- Opening Delimiter -

(* ===== verification/TranscodeCorrect.v ===== *)
(** Transcoding keeps the payload's value.

    For any reader and any writer that keep their laws, what is written is the
    payload the serializer would have written from the object itself: with the schema
    of the object, with one of fewer levels or with other fields, and with no schema
    at all. *)

From stdpp Require Import strings sets.
From S2P Require Import Prelude Streams DataType Metadata Protocol Serializer Schema.
From S2P Require Import Parser ParserCorrect RuntimeSchema Validate ValidateSound Transcode.

(** * When a schema fits a payload *)

(** Which parts of a payload the schema is used for, and what it has to say there: a
    field the schema has with the type of the payload is copied with the schema's
    type, an element the same, everything else as unknown.  With [exact] a struct has
    as many levels as in the schema; otherwise it may have more. *)
Definition struct_of (r : RuntimeSchema) : option StructDef :=
  structs (rs_schema r) !! Z.to_nat (struct_def (rs_type r)).

Definition field_fits (fits_value : RuntimeSchema -> Prop) (r : RuntimeSchema)
    (ds : list FieldDef) (id : Z) (type : BondDataType) : Prop :=
  forall d, d ∈ ds -> fd_id d = id -> td_id (fd_type d) = type -> fits_value (with_field r d).
(* ===== verification/MergeCorrect.v ===== *)
(** What merging writes: the payload of the merged object.

    For every type, [Merge] reads a payload and writes the encoding of what [merged]
    says, with any reader and any writer that keep their laws. *)

From S2P Require Import Prelude Streams DataType Metadata Protocol Serializer Schema.
From S2P Require Import Parser ParserCorrect RuntimeSchema Validate ValidateSound Transcode.
From S2P Require Import TranscodeCorrect BondedVoid Merge MergeSpec.

(** * Merging *)

Lemma fields_bytes_app G l l' : fields_bytes G (l ++ l') = fields_bytes G l ++ fields_bytes G l'.
Proof. unfold fields_bytes. by rewrite fmap_app, concat_app. Qed.

Lemma field_bytes_one G f : fields_bytes G [f] = field_bytes G f.
Proof. unfold fields_bytes. simpl. apply app_nil_r. Qed.

Section Merging.
Context {R : Type} `{Readable R} (P : ProtocolReader R) (F G : wire_format).
Context (readers : reader_laws P F) (tagged_F : tagged_format F) (tagged_G : tagged_format G).
Context (counted_G : counted_format G).
Context (same : bool) (same_format : same = true -> F = G).
Abbreviation enc := (encode F false).
Abbreviation dec := (encode G false).

Definition payload_ok (v : value) : Prop := value_ok v /\ types_ok v /\ ordered v.

(** [v] is read, and [w] is written. *)
Definition becomes (plain : bool) (m : cmd unit) (v w : value) : Prop :=
  acts G plain m (enc v) (dec w) tt.

Lemma omits_same f : omitted F f = omitted G f.
Proof. unfold omitted. by rewrite (tf_omits F tagged_F), (tf_omits G tagged_G). Qed.

(** ** Values that are written as they are *)

Lemma Field_writes id m x : fits 16 id -> value_ok x -> zlen (field_bytes G (id, m, x)) < 2 ^ 32 ->
  writes G false (fun W Q b => Serializer.Field Q id m x (Serializer.Apply Q false x))
    (field_bytes G (id, m, x)).
Proof.
  intros Hid Hx Hl. exists (if omitted G (id, m, x) then [] else lens G false x).
  split_and!.
  - intros Hc. apply negb_true_iff in Hc. rewrite uncounted_lens by done. by destruct (omitted G _).
  - unfold field_bytes. cbn [fst snd]. pose proof (cf_lens G counted_G x false).
    destruct (omitted G (id, m, x)); rewrite ?length_app; simpl in *; lia.
  - intros W T Q blob [Hq _].
    by apply (field_written Q T G Hq (id, m, x)), Hl; [..|apply Apply_written].
Qed.

Section Plain.
Context (plain : bool).
Abbreviation acts := (acts G plain).
Abbreviation becomes := (becomes plain).

Lemma WriteBasic_becomes s : scalar_ok s ->
  becomes (fun W Q b => WriteBasic P Q (btype_of s)) (VBasic s) (VBasic s).
Proof.
  intros Hs. apply (acts_moves _ _ _ _ []); [done|simpl; lia|].
  intros W T Q blob [Hq _]. by apply (WriteBasic_copies T P F Q G readers Hq).
Qed.

Lemma basic_becomes t b v : basic_type_of_id t = Some b -> type_of v = t -> value_ok v ->
  becomes (fun W Q _ => WriteBasic P Q b) v v.
Proof.
  intros Hb <- Hv. destruct (basic_of_type _ _ Hb) as (s & -> & <-). by apply WriteBasic_becomes.
Qed.
Lemma sb_static_laws : static_laws (SimpleBinaryReader (R := R) version) (sb_format version).
Proof.
  split; cbn [SimpleBinaryReader uses_static_parser ReadStructBegin ReadStructEnd ReadFieldBegin
    ReadFieldEnd ReadContainerBegin ReadMapBegin ReadContainerEnd Read Skip];
    intros; try apply reads_ret; try done.
  - apply (reads_map _ (fun n => (n, t))). by apply sb_ReadSize_reads.
  - apply (reads_map _ (fun n => (n, t))). by apply sb_ReadSize_reads.
  - by apply sb_Read_reads.
Qed.
End SimpleBinary.

(** * Properties *)

(** The round trip through Simple Binary, versions 1 and 2.  A payload read with
    the schema it was written with gives back the object, though it holds no field
    tag and no type: the parser finds every field by its place. *)
Lemma simple_binary_round_trip {R} `{InputStreamLaws R} version t v (s : R) rest :
  type_ok t -> value_ok v -> conforms (sb_format version) t v ->
  zlen (encode (sb_format version) false v) < 2 ^ 32 ->
  readable s -> view s = encode (sb_format version) false v ++ rest ->
  exists s', Deserialize (SimpleBinaryReader version) t s = (Ok v, s') /\
    view s' = rest /\ readable s'.
Proof.
  intros Ht Hv Hc Hl Hs Hw.
  by apply (Deserialize_static _ _ (sb_static_laws version) t v Ht Hc Hv Hl).
Qed.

- Closing Delimiter -

Hand back the material above in full, exactly as written.

Reply:
(* ===== verification/TranscodeCorrect.v ===== *)
(** Transcoding keeps the payload's value.

    For any reader and any writer that keep their laws, what is written is the
    payload the serializer would have written from the object itself: with the schema
    of the object, with one of fewer levels or with other fields, and with no schema
    at all. *)

From stdpp Require Import strings sets.
From S2P Require Import Prelude Streams DataType Metadata Protocol Serializer Schema.
From S2P Require Import Parser ParserCorrect RuntimeSchema Validate ValidateSound Transcode.

(** * When a schema fits a payload *)

(** Which parts of a payload the schema is used for, and what it has to say there: a
    field the schema has with the type of the payload is copied with the schema's
    type, an element the same, everything else as unknown.  With [exact] a struct has
    as many levels as in the schema; otherwise it may have more. *)
Definition struct_of (r : RuntimeSchema) : option StructDef :=
  structs (rs_schema r) !! Z.to_nat (struct_def (rs_type r)).

Definition field_fits (fits_value : RuntimeSchema -> Prop) (r : RuntimeSchema)
    (ds : list FieldDef) (id : Z) (type : BondDataType) : Prop :=
  forall d, d ∈ ds -> fd_id d = id -> td_id (fd_type d) = type -> fits_value (with_field r d).
(* ===== verification/MergeCorrect.v ===== *)
(** What merging writes: the payload of the merged object.

    For every type, [Merge] reads a payload and writes the encoding of what [merged]
    says, with any reader and any writer that keep their laws. *)

From S2P Require Import Prelude Streams DataType Metadata Protocol Serializer Schema.
From S2P Require Import Parser ParserCorrect RuntimeSchema Validate ValidateSound Transcode.
From S2P Require Import TranscodeCorrect BondedVoid Merge MergeSpec.

(** * Merging *)

Lemma fields_bytes_app G l l' : fields_bytes G (l ++ l') = fields_bytes G l ++ fields_bytes G l'.
Proof. unfold fields_bytes. by rewrite fmap_app, concat_app. Qed.

Lemma field_bytes_one G f : fields_bytes G [f] = field_bytes G f.
Proof. unfold fields_bytes. simpl. apply app_nil_r. Qed.

Section Merging.
Context {R : Type} `{Readable R} (P : ProtocolReader R) (F G : wire_format).
Context (readers : reader_laws P F) (tagged_F : tagged_format F) (tagged_G : tagged_format G).
Context (counted_G : counted_format G).
Context (same : bool) (same_format : same = true -> F = G).
Abbreviation enc := (encode F false).
Abbreviation dec := (encode G false).

Definition payload_ok (v : value) : Prop := value_ok v /\ types_ok v /\ ordered v.

(** [v] is read, and [w] is written. *)
Definition becomes (plain : bool) (m : cmd unit) (v w : value) : Prop :=
  acts G plain m (enc v) (dec w) tt.

Lemma omits_same f : omitted F f = omitted G f.
Proof. unfold omitted. by rewrite (tf_omits F tagged_F), (tf_omits G tagged_G). Qed.

(** ** Values that are written as they are *)

Lemma Field_writes id m x : fits 16 id -> value_ok x -> zlen (field_bytes G (id, m, x)) < 2 ^ 32 ->
  writes G false (fun W Q b => Serializer.Field Q id m x (Serializer.Apply Q false x))
    (field_bytes G (id, m, x)).
Proof.
  intros Hid Hx Hl. exists (if omitted G (id, m, x) then [] else lens G false x).
  split_and!.
  - intros Hc. apply negb_true_iff in Hc. rewrite uncounted_lens by done. by destruct (omitted G _).
  - unfold field_bytes. cbn [fst snd]. pose proof (cf_lens G counted_G x false).
    destruct (omitted G (id, m, x)); rewrite ?length_app; simpl in *; lia.
  - intros W T Q blob [Hq _].
    by apply (field_written Q T G Hq (id, m, x)), Hl; [..|apply Apply_written].
Qed.

Section Plain.
Context (plain : bool).
Abbreviation acts := (acts G plain).
Abbreviation becomes := (becomes plain).

Lemma WriteBasic_becomes s : scalar_ok s ->
  becomes (fun W Q b => WriteBasic P Q (btype_of s)) (VBasic s) (VBasic s).
Proof.
  intros Hs. apply (acts_moves _ _ _ _ []); [done|simpl; lia|].
  intros W T Q blob [Hq _]. by apply (WriteBasic_copies T P F Q G readers Hq).
Qed.

Lemma basic_becomes t b v : basic_type_of_id t = Some b -> type_of v = t -> value_ok v ->
  becomes (fun W Q _ => WriteBasic P Q b) v v.
Proof.
  intros Hb <- Hv. destruct (basic_of_type _ _ Hb) as (s & -> & <-). by apply WriteBasic_becomes.
Qed.
Lemma sb_static_laws : static_laws (SimpleBinaryReader (R := R) version) (sb_format version).
Proof.
  split; cbn [SimpleBinaryReader uses_static_parser ReadStructBegin ReadStructEnd ReadFieldBegin
    ReadFieldEnd ReadContainerBegin ReadMapBegin ReadContainerEnd Read Skip];
    intros; try apply reads_ret; try done.
  - apply (reads_map _ (fun n => (n, t))). by apply sb_ReadSize_reads.
  - apply (reads_map _ (fun n => (n, t))). by apply sb_ReadSize_reads.
  - by apply sb_Read_reads.
Qed.
End SimpleBinary.

(** * Properties *)

(** The round trip through Simple Binary, versions 1 and 2.  A payload read with
    the schema it was written with gives back the object, though it holds no field
    tag and no type: the parser finds every field by its place. *)
Lemma simple_binary_round_trip {R} `{InputStreamLaws R} version t v (s : R) rest :
  type_ok t -> value_ok v -> conforms (sb_format version) t v ->
  zlen (encode (sb_format version) false v) < 2 ^ 32 ->
  readable s -> view s = encode (sb_format version) false v ++ rest ->
  exists s', Deserialize (SimpleBinaryReader version) t s = (Ok v, s') /\
    view s' = rest /\ readable s'.
Proof.
  intros Ht Hv Hc Hl Hs Hw.
  by apply (Deserialize_static _ _ (sb_static_laws version) t v Ht Hc Hv Hl).
Qed.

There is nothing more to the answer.